▸ **YOUR INSTRUCTIONS**
Reproduce exactly, from the data that follows, the line with "b h nb Hb) as [H1 H2].", the line with "(Node.y nb) then", and every line that lies between them.

(Collected data)

(** * Recompilation utilities of the sourcify verification service

    A shallow embedding of the recompilation module (compiler lookup,
    compiler invocation, extraction of the compiled artifacts, the two
    bytecode helpers, and the check of an endpoint) together with the
    properties checked against its specification.

    JavaScript strings are sequences of UTF-16 code units, so they are
    modelled as [list N]; numbers that the code computes with are integral
    (or NaN), so they are modelled as [NaN | Num z].  One call of
    [recompile] is followed from start to end: an [await] is sequencing,
    and other calls running in between are not modelled. *)

From stdpp Require Import base decidable option numbers list gmap strings.
From Stdlib Require Import ZArith Lia.

Local Open Scope Z_scope.

(** ** JavaScript strings *)

Module JsString.

Abbreviation jsstring := (list N).

(** An ASCII literal as a sequence of code units. *)
Fixpoint lit (s : string) : jsstring :=
  match s with
  | EmptyString => []
  | String a s' => Ascii.N_of_ascii a :: lit s'
  end.
Arguments lit : simpl never.

(** [a === b] on two strings: the same sequence of code units. *)
Definition str_eqb (a b : jsstring) : bool := bool_decide (a = b).

(** WhiteSpace and LineTerminator code points of ECMAScript: what
    [String.prototype.trim] strips and [parseInt] skips. *)
Definition whiteSpaceCodes : list N :=
  [0x09; 0x0A; 0x0B; 0x0C; 0x0D; 0x20; 0xA0; 0x1680;
   0x2028; 0x2029; 0x202F; 0x205F; 0x3000; 0xFEFF]%N.

Definition isWhiteSpace (c : N) : bool :=
  existsb (N.eqb c) whiteSpaceCodes || ((0x2000 <=? c) && (c <=? 0x200A))%N.

Fixpoint trimStart (s : jsstring) : jsstring :=
  match s with
  | c :: s' => if isWhiteSpace c then trimStart s' else s
  | [] => []
  end.

Definition trimEnd (s : jsstring) : jsstring :=
  reverse (trimStart (reverse s)).

(** [s.trim()] *)
Definition trim (s : jsstring) : jsstring := trimEnd (trimStart s).
Lemma Qabs_diff_le (u v d : Q) : (0 <= d)%Q → (u - v == d ∨ v - u == d)%Q → (Qabs (u - v) == d)%Q.
Proof.
  intros Hd [H | H].
  - rewrite H. by apply Qabs_pos.
  - assert (u - v == - d)%Q as -> by lra. rewrite Qabs_opp. by apply Qabs_pos.
Qed.

Lemma getActualNodeDimensions_bounds firstNode :
  let dims := getActualNodeDimensions firstNode in
  (140 <= width dims)%Q ∧ (50 <= height dims)%Q ∧ minGapX dims = 30%Q ∧ minGapY dims = 25%Q.
Proof.
  destruct firstNode as [[w hh]|]; simpl; split_and!; try done; try apply Q.le_max_r.
Qed.

(** X4. The adjustment of two overlapping siblings: the two nodes, at
    different places of the heap, end exactly [requiredDistance] apart,
    around the midpoint they had and in the vertical order they had; no
    x coordinate and no other node is written. *)
Theorem sibling_adjustment_distance (h : list Node.t) (a b : nat) (na nb : Node.t)
    (requiredDistance : Q) :
  a ≠ b → h !! a = Some na → h !! b = Some nb → (0 <= requiredDistance)%Q →
  let h' := adjustSiblingOverlap a b requiredDistance h in
  ∃ ya yb,
    h' !! a = Some (Node.set_y ya na) ∧ h' !! b = Some (Node.set_y yb nb)
    ∧ (Qabs (ya - yb) == requiredDistance)%Q
    ∧ (ya + yb == Node.y na + Node.y nb)%Q
    ∧ ((Node.y na < Node.y nb)%Q → (ya <= yb)%Q)
    ∧ ((Node.y nb <= Node.y na)%Q → (yb <= ya)%Q)
    ∧ ∀ l, l ≠ a → l ≠ b → h' !! l = h !! l.
Proof.
  intros Hab Ha Hb Hr h'. unfold h', adjustSiblingOverlap.
  rewrite (list_lookup_total_correct _ _ _ Ha), (list_lookup_total_correct _ _ _ Hb).
  destruct (Qltb (Node.y na) (Node.y nb)) eqn:E.
  - apply Qltb_lt in E.
    destruct (store_two (Node.set_y ((Node.y na + Node.y nb) / 2 - requiredDistance / 2))
                (Node.set_y ((Node.y na + Node.y nb) / 2 + requiredDistance / 2))
                a b h na nb Hab Ha Hb) as (H1 & H2 & H3).
    eexists _, _. split_and!; [exact H1 | exact H2 | | | | | exact H3].
    + apply Qabs_diff_le; [done | right; field].
    + field.
    + intros _. qlra.
    + intros. qlra.
  - apply Qltb_ge in E.
    destruct (store_two (Node.set_y ((Node.y na + Node.y nb) / 2 + requiredDistance / 2))
                (Node.set_y ((Node.y na + Node.y nb) / 2 - requiredDistance / 2))
                a b h na nb Hab Ha Hb) as (H1 & H2 & H3).
    eexists _, _. split_and!; [exact H1 | exact H2 | | | | | exact H3].
    + apply Qabs_diff_le; [done | left; field].
    + field.
    + intros. qlra.
    + intros _. qlra.
Qed.

Lemma sibling_adjustment_distance_witness :
  ∃ ya yb,
    adjustSiblingOverlap 0 1 85 [Node.dummy; Node.set_y 10 Node.dummy] !! 0%nat
    = Some (Node.set_y ya Node.dummy)
    ∧ adjustSiblingOverlap 0 1 85 [Node.dummy; Node.set_y 10 Node.dummy] !! 1%nat
      = Some (Node.set_y yb (Node.set_y 10 Node.dummy))
    ∧ (Qabs (ya - yb) == 85)%Q.
Proof.
  destruct (sibling_adjustment_distance [Node.dummy; Node.set_y 10 Node.dummy] 0 1
              Node.dummy (Node.set_y 10 Node.dummy) 85)
    as (ya & yb & H1 & H2 & H3 & _); [lia | reflexivity | reflexivity | by vm_compute |].
  exists ya, yb. split_and!; [exact H1 | exact H2 | exact H3].
Defined.

(** X5. The adjustment of a pair that is neither parent and child, nor
    siblings, nor two levels apart: the two nodes are pushed apart
    symmetrically, to exactly [requiredDistance + 10] from each other, in the
    vertical order they had, and their midpoint stays. *)
Theorem general_adjustment_distance (h : list Node.t) (a b : nat) (na nb : Node.t)
    (requiredDistance : Q) :
  a ≠ b → h !! a = Some na → h !! b = Some nb → (0 <= requiredDistance + 10)%Q →
  let h' := adjustGeneralOverlap a b requiredDistance h in
  ∃ ya yb,
    h' !! a = Some (Node.set_y ya na) ∧ h' !! b = Some (Node.set_y yb nb)
    ∧ (Qabs (ya - yb) == requiredDistance + 10)%Q
    ∧ (ya + yb == Node.y na + Node.y nb)%Q
    ∧ ((Node.y na < Node.y nb)%Q → (ya <= yb)%Q)
    ∧ ((Node.y nb <= Node.y na)%Q → (yb <= ya)%Q)
    ∧ ∀ l, l ≠ a → l ≠ b → h' !! l = h !! l.
Proof.
  intros Hab Ha Hb Hr h'. unfold h', adjustGeneralOverlap.
  rewrite (list_lookup_total_correct _ _ _ Ha), (list_lookup_total_correct _ _ _ Hb).
  set (adj := ((requiredDistance - Qabs (Node.y na - Node.y nb)) / 2 + 5)%Q).
  destruct (Qltb (Node.y na) (Node.y nb)) eqn:E.
  - apply Qltb_lt in E.
    assert (Qabs (Node.y na - Node.y nb) == Node.y nb - Node.y na)%Q as Habs.
    { apply Qabs_diff_le; [lra | right; reflexivity]. }
    destruct (store_two (λ n, Node.set_y (Node.y n - adj) n) (λ n, Node.set_y (Node.y n + adj) n)
                a b h na nb Hab Ha Hb) as (H1 & H2 & H3).
    eexists _, _. split_and!; [exact H1 | exact H2 | | | | | exact H3].
    + apply Qabs_diff_le; [done | right]. unfold adj. rewrite Habs. field.
    + field.
    + intros _. unfold adj. rewrite Habs. qlra.
    + intros. qlra.
  - apply Qltb_ge in E.
    assert (Qabs (Node.y na - Node.y nb) == Node.y na - Node.y nb)%Q as Habs.
    { apply Qabs_pos. lra. }
    destruct (store_two (λ n, Node.set_y (Node.y n + adj) n) (λ n, Node.set_y (Node.y n - adj) n)
                a b h na nb Hab Ha Hb) as (H1 & H2 & H3).
    eexists _, _. split_and!; [exact H1 | exact H2 | | | | | exact H3].
    + apply Qabs_diff_le; [done | left]. unfold adj. rewrite Habs. field.
    + field.
    + intros. qlra.
    + intros _. unfold adj. rewrite Habs. qlra.
Qed.

Lemma general_adjustment_distance_witness :
  ∃ ya yb,
    adjustGeneralOverlap 0 1 85 [Node.dummy; Node.set_y 10 Node.dummy] !! 0%nat
    = Some (Node.set_y ya Node.dummy)
    ∧ (Qabs (ya - yb) == 95)%Q.
Proof.
  destruct (general_adjustment_distance [Node.dummy; Node.set_y 10 Node.dummy] 0 1
              Node.dummy (Node.set_y 10 Node.dummy) 85)
    as (ya & yb & H1 & _ & H3 & _); [lia | reflexivity | reflexivity | by vm_compute |].
  exists ya, yb. split; [exact H1 | exact H3].
Defined.

(** X6. The adjustment of a parent and its child: the node of the greater
    level (the first one when the levels are equal) is put one and a half
    times [requiredDistance] below the other when it was strictly below it,
    and above it otherwise; the other node and all other nodes stay. *)
Theorem parent_child_adjustment (h : list Node.t) (a b : nat) (na nb : Node.t)
    (requiredDistance : Q) :
  a ≠ b → h !! a = Some na → h !! b = Some nb →
  let h' := adjustParentChildOverlap a b requiredDistance h in
  (Node.level na < Node.level nb → child_moved h h' a b na nb requiredDistance)
  ∧ (Node.level nb ≤ Node.level na → child_moved h h' b a nb na requiredDistance).
Proof.
  intros Hab Ha Hb h'. unfold h', adjustParentChildOverlap, child_moved.
  rewrite (list_lookup_total_correct _ _ _ Ha), (list_lookup_total_correct _ _ _ Hb).
  destruct (Z.ltb_spec (Node.level na) (Node.level nb)) as [Hlt | Hge];
    (split; intros Hlev; [try lia | try lia]).
  - rewrite (list_lookup_total_correct _ _ _ Ha), (list_lookup_total_correct _ _ _ Hb).
    destruct (store_one (Node.set_y (Node.y na
                + (if Qgtb (Node.y nb) (Node.y na) then 1 else -1) * requiredDistance * (3 # 2)))
                b h nb Hb) as [H1 H2].
    split_and!; [by rewrite H2 | | exact H2].
    eexists. split; [exact H1|]. unfold Qgtb.
    destruct (Qltb (Node.y na) (Node.y nb)) eqn:E;
      [apply Qltb_lt in E | apply Qltb_ge in E]; split; intros; try lra; field.
  - rewrite (list_lookup_total_correct _ _ _ Ha), (list_lookup_total_correct _ _ _ Hb).
    destruct (store_one (Node.set_y (Node.y nb
                + (if Qgtb (Node.y na) (Node.y nb) then 1 else -1) * requiredDistance * (3 # 2)))
                a h na Ha) as [H1 H2].
    split_and!; [by rewrite H2 | | exact H2].
    eexists. split; [exact H1|]. unfold Qgtb.
    destruct (Qltb (Node.y nb) (Node.y na)) eqn:E;
      [apply Qltb_lt in E | apply Qltb_ge in E]; split; intros; try lra; field.
Qed.

Lemma parent_child_adjustment_witness :
  child_moved [Node.dummy; Node.set_y 10 Node.dummy]
    (adjustParentChildOverlap 0 1 80 [Node.dummy; Node.set_y 10 Node.dummy])
    1 0 (Node.set_y 10 Node.dummy) Node.dummy 80.
Proof.
  apply (parent_child_adjustment [Node.dummy; Node.set_y 10 Node.dummy] 0 1
           Node.dummy (Node.set_y 10 Node.dummy) 80); [lia | reflexivity | reflexivity |].
  simpl. lia.
Defined.

(** X7. The adjustment of two nodes more than one level apart: only the
    node of the greater level (the second one when the levels are equal)
    moves, by [requiredDistance] away from the horizontal axis through the
    root: down when it is strictly below the axis, up otherwise, wherever
    the other node is. *)
Theorem distant_level_adjustment (h : list Node.t) (a b : nat) (na nb : Node.t)
    (requiredDistance : Q) :
  h !! a = Some na → h !! b = Some nb →
  let h' := adjustDistantLevelOverlap a b requiredDistance h in
  (Node.level nb < Node.level na → deeper_moved h h' a na requiredDistance)
  ∧ (Node.level na ≤ Node.level nb → deeper_moved h h' b nb requiredDistance).
Proof.
  intros Ha Hb h'. unfold h', adjustDistantLevelOverlap, deeper_moved.
  rewrite (list_lookup_total_correct _ _ _ Ha), (list_lookup_total_correct _ _ _ Hb).
  destruct (Z.gtb_spec (Node.level na) (Node.level nb)) as [Hlt | Hge];
    (split; intros Hlev; [try lia | try lia]).
  - rewrite (list_lookup_total_correct _ _ _ Ha).
    destruct (store_one (λ n, Node.set_y (Node.y n
                + (if Qgtb (Node.y na) 0 then 1 else -1) * requiredDistance) n) a h na Ha)
      as [H1 H2].
    split; [|exact H2]. eexists. split; [exact H1|]. unfold Qgtb.
    destruct (Qltb 0 (Node.y na)) eqn:E;
      [apply Qltb_lt in E | apply Qltb_ge in E]; split; intros; try lra; field.
  - rewrite (list_lookup_total_correct _ _ _ Hb).
    destruct (store_one (λ n, Node.set_y (Node.y n
                + (if Qgtb (Node.y nb) 0 then 1 else -1) * requiredDistance) n) b h nb Hb)
      as [H1 H2].
    split; [|exact H2]. eexists. split; [exact H1|]. unfold Qgtb.
    destruct (Qltb 0 (Node.y nb)) eqn:E;
      [apply Qltb_lt in E | apply Qltb_ge in E]; split; intros; try lra; field.
Qed.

▸ **RESPONSE AREA**
                b h nb Hb) as [H1 H2].
    split_and!; [by rewrite H2 | | exact H2].
    eexists. split; [exact H1|]. unfold Qgtb.
    destruct (Qltb (Node.y na) (Node.y nb)) eqn:E;
      [apply Qltb_lt in E | apply Qltb_ge in E]; split; intros; try lra; field.
  - rewrite (list_lookup_total_correct _ _ _ Ha), (list_lookup_total_correct _ _ _ Hb).
    destruct (store_one (Node.set_y (Node.y nb
                + (if Qgtb (Node.y na) (Node.y nb) then 1 else -1) * requiredDistance * (3 # 2)))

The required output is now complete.